Mitch McConnell Rejects Growing Calls For Select Panel On Russia Hacks

The majority leader wants to keep the probe limited to Congressional committees, which Democrats say will limit the scope of the investigation.

Senate Majority Leader Mitch McConnell (R-Ky.) rejected growing bipartisan pressure to create a select committee to investigate suspected Russian cyberattacks and the role they played in the American election.

“There’s no question that the Russians were messing around in our election,” he told Kentucky Educational Television on Monday night. “It is a matter of genuine concern and it needs to be investigated.”

McConnell added that he believed Sens. Richard Burr (R-N.C.), the Senate Intelligence Committee chairman, and Mark Warner (D-Va.), the incoming ranking member of the panel, were “fully capable” of handling the matter.

Burr outlined steps last week that his committee would take to review the intelligence that led U.S. intelligence officials to accuse Russia in October of hacking the Democratic National Committee. The panel would interview government officials from the outgoing Obama administration and incoming Trump administration, using subpoenas to force testimony if needed, he said.

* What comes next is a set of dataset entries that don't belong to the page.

Lemma exchange_step w t seg : inv w → threads w !! t = Some (TExchange seg) →
  ∃ w', run_producer t (TExchange seg) w = Ok w' ∧ inv w' ∧ sent w' = sent w ++ seg ∧ received w' = received w.
Proof.
  intros (rest&ph&Hs&HI) Ht.
  pose proof (i_threads _ _ _ _ _ _ HI t _ Ht) as [(Hne&Hobj&Hnd&Hdisj&Hl) Hlast].
  pose proof (last_of_in seg Hne) as Hin. assert (Ho : obj (last_of seg)) by by apply (rest_obj seg).
  cbn [RemoteQueue.run_producer]. rewrite (queue_read _ _ _ (i_back _ _ _ _ _ _ HI)). cbn [mbind result_bind].
  rewrite queue_write; [|apply HI|by apply (q_mapped_special HQ)]. cbn [mbind result_bind].
  set (p' := if negb _ then _ else _).
  eexists. split; [done|]. cbn [with_mem with_thread mem threads owner received sent].
  split; [|done].
  set (m' := <[back := last_of seg]> (mem w)).
  pose proof (i_objs _ _ _ _ _ _ HI) as Hrobj.
  assert (Hsame : ∀ x, obj x → same (mem w) m' x) by (intros x Hx; by apply same_special).
  assert (Hfront : m' !! front = mem w !! front).
  { apply lookup_insert_ne. by apply (q_distinct HQ). }
  (* what the thread does next *)
  assert (Hp' : (rest = [] ∧ p' = TFront seg) ∨ (rest ≠ [] ∧ p' = TSetPrev (end_of 0 rest) seg)).
  { unfold p'. destruct rest as [|x rest']; [by left|right]. split; [done|].
    set (e := end_of 0 (x :: rest')). assert (He : obj e) by by apply (rest_obj (x :: rest')), end_of_in.
    rewrite (proj2 (Z.eqb_neq e 0)) by by apply message_ne0. cbn [negb]. f_equal. apply (q_tame_head HQ). auto. }
  clearbody p'. set (ph' := match ph with Empty => First | _ => ph end).
  assert (Hsplit : rest = [] ∨ rest ≠ []) by (destruct rest; auto).
  exists (rest ++ seg), ph'. cbn [with_mem with_thread mem threads owner received sent].
  split; [by rewrite Hs, (assoc_L (++))|].
  assert (Hadj : ∀ x y, adj (rest ++ seg) x y → obj x ∧ obj y).
  { intros x y Ha. pose proof (adj_elem _ _ _ Ha) as [Hx Hy].
    assert (Hall : Forall obj (rest ++ seg)) by by apply Forall_app_2. split; by apply (rest_obj (rest ++ seg)). }
  assert (Hlk : ∀ x y, obj x → obj y → linked (mem w) x y → linked m' x y).
  { intros x y Hx Hy. apply linked_same; auto. }
  assert (Hunp : ∀ x y, ¬ pending (TExchange seg) x y) by by intros x y [].
  assert (Hseg : seg = first_of seg :: drop 1 seg) by by destruct seg.
  constructor.
  - apply dom_write; [apply HI|by apply (q_mapped_special HQ)].
  - by apply Forall_app_2.
  - apply NoDup_app. split; [apply HI|]. split; [|done]. intros x Hx Hx'. by apply (Hdisj x).
  - intros t1 p1 [[<- <-]|[Hn1 H1]]%lookup_insert_Some.
    + destruct Hp' as [[-> ->]|[Hr ->]]; cbn [thread_ok].
      * by destruct seg.
      * split; [rewrite Hseg at 1; by apply adj_join|].
        assert (He : obj (end_of 0 rest)) by by apply (rest_obj rest), end_of_in.
        destruct (Hsame _ He) as [-> _]. exact (i_last _ _ _ _ _ _ HI Hr).
    + pose proof (i_threads _ _ _ _ _ _ HI t1 p1 H1) as Hok.
      apply (thread_same (mem w)).
      * intros x Hx. apply Hsame, (rest_obj (rest ++ seg)); [by apply Forall_app_2|done].
      * intros x Hx. apply Hsame. by apply (unsent_obj (mem w) rest p1).
      * assert (Hnot : ∀ x, x ∈ unsent p1 → x ∉ seg).
        { intros x Hx Hx'. apply Hn1. exact (i_unsent _ _ _ _ _ _ HI t t1 _ p1 x Ht H1 Hx' Hx). }
        destruct p1 as [seg1|seg1|prev1 seg1|prev1 seg1|seg1]; cbn [thread_ok unsent] in *.
        -- destruct Hok as (A1&A2&A3&A4&A5). repeat (split; [done|]). split; [|done]. set_solver.
        -- destruct Hok as [(A1&A2&A3&A4&A5) A6]. split; [|done]. repeat (split; [done|]). split; [|done]. set_solver.
        -- destruct Hok as [A1 A2]. split; [by apply adj_app_l|done].
        -- destruct Hok as (A1&A2&A3). split; [by apply adj_app_l|done].
        -- by destruct rest.
  - apply (unsent_update _ _ _ _ _ _ HI t (TExchange seg)); [done|].
    intros x. destruct Hp' as [[_ ->]|[_ ->]]; cbn [unsent]; set_solver.
  - intros t1 t2 p1 p2 x y y' H1 H2.
    assert (Hnew : ∀ t3 p3, threads w !! t3 = Some p3 → pending p' x y → pending p3 x y' → False).
    { intros t3 p3 H3 Hx Hx3. destruct Hp' as [[_ ->]|[Hr ->]]; [done|]. destruct Hx as [<- _].
      pose proof (i_threads _ _ _ _ _ _ HI t3 p3 H3) as Hok.
      assert (Ha : adj rest (end_of 0 rest) y').
      { destruct p3; try done; destruct Hx3 as [<- <-]; [by destruct Hok|by destruct Hok as (Ha&_)]. }
      by apply (adj_not_last 0 _ _ _ (i_nodup _ _ _ _ _ _ HI)) in Ha. }
    assert (Hnew' : ∀ t3 p3, threads w !! t3 = Some p3 → pending p' x y' → pending p3 x y → False).
    { intros t3 p3 H3 Hx Hx3. destruct Hp' as [[_ ->]|[Hr ->]]; [done|]. destruct Hx as [<- _].
      pose proof (i_threads _ _ _ _ _ _ HI t3 p3 H3) as Hok.
      assert (Ha : adj rest (end_of 0 rest) y).
      { destruct p3; try done; destruct Hx3 as [<- <-]; [by destruct Hok|by destruct Hok as (Ha&_)]. }
      by apply (adj_not_last 0 _ _ _ (i_nodup _ _ _ _ _ _ HI)) in Ha. }
    apply lookup_insert_Some in H1 as [[<- <-]|[Hn1 H1]]; apply lookup_insert_Some in H2 as [[<- <-]|[Hn2 H2]].
    + done.
    + intros Hx1 Hx2. destruct (Hnew _ _ H2 Hx1 Hx2).
    + intros Hx1 Hx2. destruct (Hnew' _ _ H1 Hx2 Hx1).
    + exact (i_unique _ _ _ _ _ _ HI t1 t2 p1 p2 x y y' H1 H2).
  - intros x y Ha. destruct (Hadj x y Ha) as [Hx Hy]. apply adj_app in Ha as [Ha|[Ha|(Hr&->&l&El)]].
    + destruct (i_links _ _ _ _ _ _ HI x y Ha) as [H|H]; [left; auto|right].
      by apply (pending_keep _ t (TExchange seg)).
    + left. auto.
    + right. exists t, p'. rewrite lookup_insert_eq. split; [done|].
      destruct Hp' as [[-> ->]|[_ ->]]; [done|]. split; [done|]. by rewrite El.
  - unfold m'. rewrite lookup_insert_eq, end_of_app. f_equal. by apply end_of_default.
  - unfold m'. rewrite lookup_insert_ne by by apply (q_distinct HQ). apply HI.
  - intros _. rewrite end_of_app, (end_of_default _ 0) by done. change (end_of 0 seg) with (last_of seg).
    destruct (Hsame _ Ho) as [-> _]. done.
  - apply (phase_same (mem w)); [done|].
    assert (Hne' : rest ++ seg ≠ []) by (intros [_ E]%app_eq_nil; done).
    pose proof (i_phase _ _ _ _ _ _ HI) as Hph. destruct Hp' as [[-> ->]|[Hr ->]].
    + unfold ph'. destruct ph; [|by destruct Hph|by destruct Hph]. destruct Hph as (_&H2&H3&H4).
      split; [done|]. split; [done|]. split; [done|]. exists t, (TFront seg). rewrite lookup_insert_eq.
      split; [done|]. split; [done|]. intros t' q [[<- <-]|[Hn Hq]]%lookup_insert_Some Hf; [done|].
      by apply H4 in Hq.
    + apply (front_update _ _ _ _ _ _ HI t (TExchange seg) (TSetPrev (end_of 0 rest) seg)) in Hph; [|done|done].
      unfold ph'. destruct ph; [by destruct Hph| |]; destruct Hph as [_ Hph]; by split.
  - assert (Hh : ∀ c, list.head rest = Some c → list.head (rest ++ seg) = Some c) by by destruct rest.
    pose proof (i_owner _ _ _ _ _ _ HI) as How. pose proof (i_phase _ _ _ _ _ _ HI) as Hph.
    apply (owner_same (mem w)); [by intros x y Ha; destruct (Hadj x y Ha); apply Hlk|done|].
    assert (Hopen : ph' = Open → ph = Open) by by destruct ph.
    assert (Hopen' : ph = Open → ph' = Open) by by intros ->.
    assert (Hfr : ph = Open → front_ok (mem w) rest → front_ok (mem w) (rest ++ seg)).
    { intros ->. destruct Hph as [Hr _]. unfold front_ok. by destruct rest. }
    assert (Hinr : ∀ b, b ∈ rest → b ∈ rest ++ seg) by (intros; by apply elem_of_app; left).
    assert (Haa := λ x y, adj_app_l rest seg x y).
    destruct (owner w); cbn [owner_ok] in *; naive_solver.
Qed.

The chairman notably made no mention of the more recent intelligence assessments that reportedly found Russian hacking efforts were aimed at boosting President-elect Donald Trump’s chances of winning the election.

A bipartisan group of lawmakers has urged McConnell to take the investigation out of the Senate Intelligence Committee and open a broader select panel to probe cyberwarfare threats from Russia and other U.S. adversaries including Iran and China.

“Congress’s national security committees have worked diligently to address the complex challenge of cybersecurity, but recent events show that more must be done,” wrote Sens. John McCain (R-Ariz.), Lindsey Graham (R-S.C.), Chuck Schumer (D-N.Y.) and Jack Reed (D-R.I.) in a letter last week.

The lawmakers reiterated their call to McConnell in separate appearances on Sunday.

“To send it just to one committee or a multiplicity of committees will leave things out, won’t reconcile contradictory information and because the existing committees are so busy in the new administration won’t get the focus that It needs,” said Schumer, the incoming Senate minority leader.

But McConnell shows no signs of backing down, even as members of his own party push him to take a more aggressive stance in investigating Russian cyberattacks.

Outgoing Senate Minority Leader Harry Reid told The Huffington Post that keeping the investigation limited to the committees could be an intentional effort by McConnell to limit the effectiveness of the probe.

“Having been around here a long time, if you want to slow something down, turn it over to committees,” Reid said last week. “What would happen is it would go to Armed Services or Intelligence [committees]. I don’t know where else it would go. By then, months and months have gone by. So I think my Democratic colleagues, after the first of the year, if they see they are getting stalled on this, may want to have a special prosecutor or at least a select committee.

CORRECTION: Harry Reid is the outgoing Senate minority, not majority, leader, and Mark Warner is the incoming, not current, ranking member on the Senate Intelligence Committee.